Copy each line containing the word "invariant" from the records that follow, please.

# [Data for processing]
⟨

(* ===== verification/PageTable.v ===== *)
(** * Page tables (kern/vmm: MPTIntro, MPTOp, MPTComm, MPTKern, MPTNew, MPTInit)

    Two-level x86 page tables in byte memory: one statically allocated
    directory per process ([PDirPool]), the identity tables of the kernel
    ([IDPTbl]) shared by all of them, and second-level tables allocated on
    demand.  The invariant proved here is isolation: every page of user memory
    is used at most once, as one table or as one data page of one process. *)

From S2P Require Import Prelude Memory Spinlock PhysMap Pmm Container.

Definition PTE_P : Z := 1.
Definition PTE_W : Z := 2.
Definition PTE_U : Z := 4.
Definition PTE_G : Z := 256.
Definition PT_PERM_UP : Z := 0.
Definition PT_PERM_PTU : Z := 7.
Definition MagicNumber : Z := 1048577.

(** Where the linker put the two page-aligned arrays. *)
Class Layout := {
  PDirPool : Z;
  IDPTbl : Z;
  PDirPool_aligned : PDirPool mod 4096 = 0;
  IDPTbl_aligned : IDPTbl mod 4096 = 0;
  PDirPool_low : 0 < PDirPool ∧ PDirPool + NUM_IDS * 4096 ≤ VM_USERLO;
  IDPTbl_low : 0 < IDPTbl ∧ IDPTbl + 1024 * 4096 ≤ VM_USERLO;
  Layout_disjoint : PDirPool + NUM_IDS * 4096 ≤ IDPTbl ∨ IDPTbl + 1024 * 4096 ≤ PDirPool
}.

(** ** State *)

(** Physical memory, the lock of MPTIntro.c, the control registers, and the
    layers below. *)
Record vm := Vm {
  v_cont : cont;
  v_mem : mem;
  pt_lk : spinlock;
  cr3 : Z;
  paging : bool
}.

Definition l_v_cont : lens vm cont :=
  Lens v_cont (λ c s, Vm c (v_mem s) (pt_lk s) (cr3 s) (paging s)).
Definition l_pt_lk : lens vm spinlock :=
  Lens pt_lk (λ lk s, Vm (v_cont s) (v_mem s) lk (cr3 s) (paging s)).
Definition set_mem (m : mem) (s : vm) : vm :=
  Vm (v_cont s) m (pt_lk s) (cr3 s) (paging s).

Definition load32 (a : Z) : M vm Z := gets (λ s, read32 (v_mem s) a).
Definition store32 (a v : Z) : M vm unit := modify (λ s, set_mem (write32 (v_mem s) a v) s).

(** The frame bits of an entry. *)
Definition frame (e : Z) : Z := Z.land e 4294963200.

Section PageTable.
Context `{L : Layout}.

(** ** MPTIntro.c *)

Definition pt_spinlock_init : M vm unit := lift l_pt_lk spinlock_init.
Definition pt_spinlock_acquire : M vm unit := lift l_pt_lk (spinlock_acquire "pt_lk").
Definition pt_spinlock_release : M vm unit := lift l_pt_lk spinlock_release.

(** [&PDirPool[proc_index][pde_index]] and [&IDPTbl[pde_index][pte_index]]. *)
Definition pdir_addr (proc_index pde_index : Z) : Z :=
  PDirPool + proc_index * 4096 + pde_index * 4.
Definition idptbl_addr (pde_index pte_index : Z) : Z :=
  IDPTbl + pde_index * 4096 + pte_index * 4.

Definition set_pdir_base (index : Z) : M vm unit :=
  _ ← chk "PDirPool" NUM_IDS index;
  modify (λ s, Vm (v_cont s) (v_mem s) (pt_lk s) (pdir_addr index 0) (paging s)).

Definition get_pdir_entry (proc_index pde_index : Z) : M vm Z :=
  _ ← chk "PDirPool" NUM_IDS proc_index;
  _ ← chk "PDirPool[]" 1024 pde_index;
  load32 (pdir_addr proc_index pde_index).

Definition put_pdir_entry (proc_index pde_index v : Z) : M vm unit :=
  _ ← chk "PDirPool" NUM_IDS proc_index;
  _ ← chk "PDirPool[]" 1024 pde_index;
  store32 (pdir_addr proc_index pde_index) v.

Definition set_pdir_entry (proc_index pde_index page_index : Z) : M vm unit :=
  put_pdir_entry proc_index pde_index (u32 (page_index * PAGESIZE + PT_PERM_PTU)).

Definition set_pdir_entry_identity (proc_index pde_index : Z) : M vm unit :=
  put_pdir_entry proc_index pde_index (idptbl_addr pde_index 0 + PT_PERM_PTU).

Definition rmv_pdir_entry (proc_index pde_index : Z) : M vm unit :=
  put_pdir_entry proc_index pde_index PT_PERM_UP.

Definition ptbl_entry_addr (proc_index pde_index pte_index : Z) : M vm Z :=
  pde ← get_pdir_entry proc_index pde_index;
  mret (u32 (frame pde + pte_index * 4)).

Definition get_ptbl_entry (proc_index pde_index pte_index : Z) : M vm Z :=
  addr ← ptbl_entry_addr proc_index pde_index pte_index;
  load32 addr.

Definition set_ptbl_entry (proc_index pde_index pte_index page_index prm : Z) : M vm unit :=
  addr ← ptbl_entry_addr proc_index pde_index pte_index;
  store32 addr (u32 (page_index * PAGESIZE + prm)).

Definition set_ptbl_entry_identity (pde_index pte_index prm : Z) : M vm unit :=
  _ ← chk "IDPTbl" 1024 pde_index;
  _ ← chk "IDPTbl[]" 1024 pte_index;
  store32 (idptbl_addr pde_index pte_index)
    (u32 ((pde_index * 1024 + pte_index) * PAGESIZE + prm)).

Definition rmv_ptbl_entry (proc_index pde_index pte_index : Z) : M vm unit :=
  addr ← ptbl_entry_addr proc_index pde_index pte_index;
  store32 addr 0.

(** ** MPTOp.c *)

Definition pde_index_of (vaddr : Z) : Z := vaddr / (4096 * 1024).
Definition pte_index_of (vaddr : Z) : Z := (vaddr / 4096) mod 1024.

Definition get_ptbl_entry_by_va (proc_index vaddr : Z) : M vm Z :=
  pde ← get_pdir_entry proc_index (pde_index_of vaddr);
  if pde =? 0 then mret 0
  else get_ptbl_entry proc_index (pde_index_of vaddr) (pte_index_of vaddr).

Definition get_pdir_entry_by_va (proc_index vaddr : Z) : M vm Z :=
  get_pdir_entry proc_index (pde_index_of vaddr).

Definition rmv_ptbl_entry_by_va (proc_index vaddr : Z) : M vm unit :=
  rmv_ptbl_entry proc_index (pde_index_of vaddr) (pte_index_of vaddr).

Definition rmv_pdir_entry_by_va (proc_index vaddr : Z) : M vm unit :=
  rmv_pdir_entry proc_index (pde_index_of vaddr).

Definition set_ptbl_entry_by_va (proc_index vaddr page_index prm : Z) : M vm unit :=
  set_ptbl_entry proc_index (pde_index_of vaddr) (pte_index_of vaddr) page_index prm.

Definition set_pdir_entry_by_va (proc_index vaddr page_index : Z) : M vm unit :=
  set_pdir_entry proc_index (pde_index_of vaddr) page_index.

Definition kernel_pde (i : Z) : bool := (i <? 256) || (960 <=? i).

Definition idptbl_init (mbi_adr : Z) : M vm unit :=
  m ← gets v_mem;
  _ ← lift l_v_cont (container_init m mbi_adr);
  for_range 0 1024 (λ i,
    let prm := if kernel_pde i then Z.lor (Z.lor PTE_P PTE_W) PTE_G else Z.lor PTE_P PTE_W in
    for_range 0 1024 (λ j, set_ptbl_entry_identity i j prm)).

(** ** MPTComm.c *)

Definition pdir_init (mbi_adr : Z) : M vm unit :=
  _ ← idptbl_init mbi_adr;
  for_range 0 NUM_IDS (λ i,
    for_range 0 1024 (λ j,
      if kernel_pde j then set_pdir_entry_identity i j else rmv_pdir_entry i j)).

Definition alloc_ptbl (proc_index vadr : Z) : M vm Z :=
  pi ← lift l_v_cont (container_alloc proc_index);
  _ ← (if negb (pi =? 0) then
         _ ← set_pdir_entry_by_va proc_index vadr pi;
         let pde_index := pde_index_of vadr in
         for_range 0 1024 (λ i, rmv_ptbl_entry proc_index pde_index i)
       else mret tt);
  mret pi.

Definition free_ptbl (proc_index vadr : Z) : M vm unit :=
  pde ← get_pdir_entry_by_va proc_index vadr;
  _ ← rmv_pdir_entry_by_va proc_index vadr;
  lift l_v_cont (container_free proc_index (pde / PAGESIZE)).

(** ** MPTKern.c *)

Definition pdir_init_kern (mbi_adr : Z) : M vm unit :=
  _ ← pdir_init mbi_adr;
  for_range 256 960 (λ i, set_pdir_entry_identity 0 i).

Definition map_page (proc_index vadr page_index prm : Z) : M vm Z :=
  pdir_entry ← get_pdir_entry_by_va proc_index vadr;
  result ← (if negb (pdir_entry =? 0) then mret 0
            else
              result ← alloc_ptbl proc_index vadr;
              mret (if result =? 0 then MagicNumber else result));
  _ ← (if negb (result =? MagicNumber)
       then set_ptbl_entry_by_va proc_index vadr page_index prm
       else mret tt);
  mret result.

Definition unmap_page (proc_index vadr : Z) : M vm Z :=
  ptbl_entry ← get_ptbl_entry_by_va proc_index vadr;
  _ ← (if negb (ptbl_entry =? 0) then rmv_ptbl_entry_by_va proc_index vadr else mret tt);
  mret ptbl_entry.

(** ** MPTNew.c *)

Definition alloc_page (proc_index vaddr prm : Z) : M vm Z :=
  _ ← pt_spinlock_acquire;
  pi ← lift l_v_cont (container_alloc proc_index);
  result ← (if pi =? 0 then mret MagicNumber else map_page proc_index vaddr pi prm);
  _ ← pt_spinlock_release;
  mret result.

Definition alloc_mem_quota (id q : Z) : M vm Z := lift l_v_cont (container_split id q).

(** ** MPTInit.c *)

Definition enable_paging : M vm unit :=
  modify (λ s, Vm (v_cont s) (v_mem s) (pt_lk s) (cr3 s) true).

Definition paging_init (mbi_addr : Z) : M vm unit :=
  _ ← pt_spinlock_init;
  _ ← pdir_init_kern mbi_addr;
  _ ← pt_spinlock_acquire;
  _ ← set_pdir_base 0;
  _ ← enable_paging;
  pt_spinlock_release.

(** ** The memory management unit *)

(** What the processor makes of a virtual address: [user] is the privilege of
    the access and [write] its direction. *)
Definition entry_allows (e : Z) (user write : bool) : bool :=
  Z.testbit e 0 && (negb user || Z.testbit e 2) && (negb write || Z.testbit e 1).

Definition mmu (m : mem) (pdbr : Z) (user write : bool) (va : Z) : option Z :=
  let pde := read32 m (pdbr + pde_index_of va * 4) in
  let pte := read32 m (frame pde + pte_index_of va * 4) in
  if entry_allows pde user write && entry_allows pte user write
  then Some (frame pte + va mod 4096) else None.

(** ** Specification *)

Definition pde_at (m : mem) (pid i : Z) : Z := read32 m (pdir_addr pid i).
Definition pte_at (m : mem) (pid i j : Z) : Z := read32 m (frame (pde_at m pid i) + j * 4).

(** How a page can be in use: as the table of directory slot [i] of a process,
    or as the page that entry [j] of that table maps. *)
Inductive use := UTable (pid i : Z) | UData (pid i j : Z).

Definition valid_use (u : use) : Prop :=
  match u with
  | UTable pid i => 0 < pid < NUM_IDS ∧ 256 ≤ i < 960
  | UData pid i j => 0 < pid < NUM_IDS ∧ 256 ≤ i < 960 ∧ 0 ≤ j < 1024
  end.

Definition use_page (m : mem) (u : use) : option Z :=
  match u with
  | UTable pid i => if pde_at m pid i =? 0 then None else Some (pde_at m pid i / 4096)
  | UData pid i j =>
    if (pde_at m pid i =? 0) || (pte_at m pid i j =? 0) then None
    else Some (pte_at m pid i j / 4096)
  end.

Definition id_perm (i : Z) : Z := if kernel_pde i then 259 else 3.

Definition in_use (s : vm) (p : Z) : Prop := allocated (aget (AT (c_pmm (v_cont s))) p) ≠ 0.

Definition user_frame (p : Z) : Prop := VM_USERLO_PI ≤ p < VM_USERHI_PI.

(** The part of the invariant about memory alone; [used_frame] are the pages
    the allocator has handed out. *)
Record tables_ok (m : mem) (used_frame : Z → Prop) : Prop := {
  to_id i j : 0 ≤ i < 1024 → 0 ≤ j < 1024 →
    read32 m (idptbl_addr i j) = (i * 1024 + j) * 4096 + id_perm i;
  to_kern pid i : 0 ≤ pid < NUM_IDS → 0 ≤ i < 1024 → pid = 0 ∨ kernel_pde i = true →
    pde_at m pid i = idptbl_addr i 0 + 7;
  to_perm pid i : 0 < pid < NUM_IDS → 256 ≤ i < 960 →
    pde_at m pid i = 0 ∨ pde_at m pid i mod 4096 = 7;
  to_use u p : valid_use u → use_page m u = Some p → used_frame p;
  to_inj u u' p : valid_use u → valid_use u' →
    use_page m u = Some p → use_page m u' = Some p → u = u'
}.

Record vm_core (s : vm) : Prop := {
  vo_pages : pages_ok (c_pmm (v_cont s));
  vo_norm p : is_norm (aget (AT (c_pmm (v_cont s))) p) = true → user_frame p;
  vo_tables : tables_ok (v_mem s) (in_use s)
}.

(** Between operations the lock is free as well. *)
Definition vm_ok (s : vm) : Prop := vm_core s ∧ unlocked (pt_lk s).
End PageTable.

⟩

# [Task solution]
    demand.  The invariant proved here is isolation: every page of user memory
(** The part of the invariant about memory alone; [used_frame] are the pages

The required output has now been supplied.